═════ DATA IN THIS EXERCISE
Lemma upd_lock_restore s k b : lock_at s k b = Some 0 → upd_lock 0 k b (upd_lock 1 k b s) = s.
Proof.
  unfold lock_at. intros Hl. destruct (key_at s k) as [kc|] eqn:Hk; [|done]. simpl in Hl.
  unfold upd_lock. rewrite upd_key_compose. apply (upd_key_id _ _ _ _ Hk).
  destruct kc as [o u n h [[p l]|]]; simpl in *; [|done]. unfold kc_with_locks; simpl.
  do 3 f_equal. rewrite arr_upd_compose. by apply (arr_upd_id _ _ _ _ Hl).
Qed.

(** * Walks over a chain *)

Section walks.
Context (s : FM_SHARE_CORE) (k : Z) (kc : FM_KEY_CORE).
Context (Hstatic : static_ok s) (Hslots : ∀ i sl, fm_slot s i = Some sl → slot_ok s sl).
Context (Hlaws : KeyOpsLaws (ops kc)).
#[local] Set Default Proof Using "Type*".

Lemma key_matches_run rec pk :
  key_matches kc rec pk s = Ret (bool_decide (matches_key (ops kc) rec pk), s).
Proof using Hlaws.
  destruct (laws_cmp_rec_key (o := ops kc)) as [f Hf].
  unfold key_matches. rewrite (bind_Ret _ _ _ _ _ (unwrap_run _ _ _ Hf)).
  unfold mret, M_ret. do 2 f_equal. apply bool_decide_ext. unfold matches_key. by rewrite Hf.
Qed.

Lemma find_loop_run pk l : ∀ fuel h buf,
  linked (fm_key_next s k) h l → (∀ i, i ∈ l → 0 ≤ i < total_slots s) → (length l < fuel)%nat →
  ∃ buf', find_loop fuel kc k pk h buf s =
      Ret ((snd <$> list_find (row_matches s (ops kc) pk) l, buf'), s) ∧
    ∀ n i, list_find (row_matches s (ops kc) pk) l = Some (n, i) → row_at s i = Some buf'.
Proof.
  induction l as [|x l IH]; intros [|fuel] h buf Hl Hin Hf; simpl in Hf; try lia; simpl.
  - rewrite decide_True by done. by exists buf.
  - destruct Hl as (-> & Hx & n & Hn & Hl). rewrite decide_False by (unfold FM_NULL_SLOT; lia).
    rewrite (bind_Ret _ _ _ _ _ (read_row_run _ _ _ Hstatic Hslots (Hin x ltac:(set_solver)))).
    destruct (IH fuel n (default buf (row_at s x)) Hl ltac:(set_solver) ltac:(lia)) as (buf' & Hb & Hr).
    destruct (decide (row_matches s (ops kc) pk x)) as [Hm|Hm]; unfold row_matches in Hm;
      destruct (row_at s x) as [rec|] eqn:Hrow; try done; simpl in *.
    + rewrite (bind_Ret _ _ _ _ _ (key_matches_run _ _)).
      rewrite bool_decide_true by done. exists rec. split; [done|]. intros ?? [= <- <-]. done.
    + rewrite (bind_Ret _ _ _ _ _ (key_matches_run _ _)).
      rewrite bool_decide_false by done. rewrite (bind_Ret _ _ _ _ _ (deref_next_run _ _ _ _ Hn)), Hb.
      exists buf'. destruct (list_find _ l) as [[]|]; simpl; split; try done; intros ?? [=]; naive_solver.
    + rewrite (bind_Ret _ _ _ _ _ eq_refl).
      rewrite (bind_Ret _ _ _ _ _ (deref_next_run _ _ _ _ Hn)), Hb.
      exists buf'. destruct (list_find _ l) as [[]|]; simpl; split; try done; intros ?? [=]; naive_solver.
Qed.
══════════
Your task for the entries above: copy exactly the span starting with the line with "Ret ((snd <$>" and going on through the line with "rewrite bool_decide_false by", both lines included, and nothing else.

      Ret ((snd <$> list_find (row_matches s (ops kc) pk) l, buf'), s) ∧
    ∀ n i, list_find (row_matches s (ops kc) pk) l = Some (n, i) → row_at s i = Some buf'.
Proof.
  induction l as [|x l IH]; intros [|fuel] h buf Hl Hin Hf; simpl in Hf; try lia; simpl.
  - rewrite decide_True by done. by exists buf.
  - destruct Hl as (-> & Hx & n & Hn & Hl). rewrite decide_False by (unfold FM_NULL_SLOT; lia).
    rewrite (bind_Ret _ _ _ _ _ (read_row_run _ _ _ Hstatic Hslots (Hin x ltac:(set_solver)))).
    destruct (IH fuel n (default buf (row_at s x)) Hl ltac:(set_solver) ltac:(lia)) as (buf' & Hb & Hr).
    destruct (decide (row_matches s (ops kc) pk x)) as [Hm|Hm]; unfold row_matches in Hm;
      destruct (row_at s x) as [rec|] eqn:Hrow; try done; simpl in *.
    + rewrite (bind_Ret _ _ _ _ _ (key_matches_run _ _)).
      rewrite bool_decide_true by done. exists rec. split; [done|]. intros ?? [= <- <-]. done.
    + rewrite (bind_Ret _ _ _ _ _ (key_matches_run _ _)).
      rewrite bool_decide_false by done. rewrite (bind_Ret _ _ _ _ _ (deref_next_run _ _ _ _ Hn)), Hb.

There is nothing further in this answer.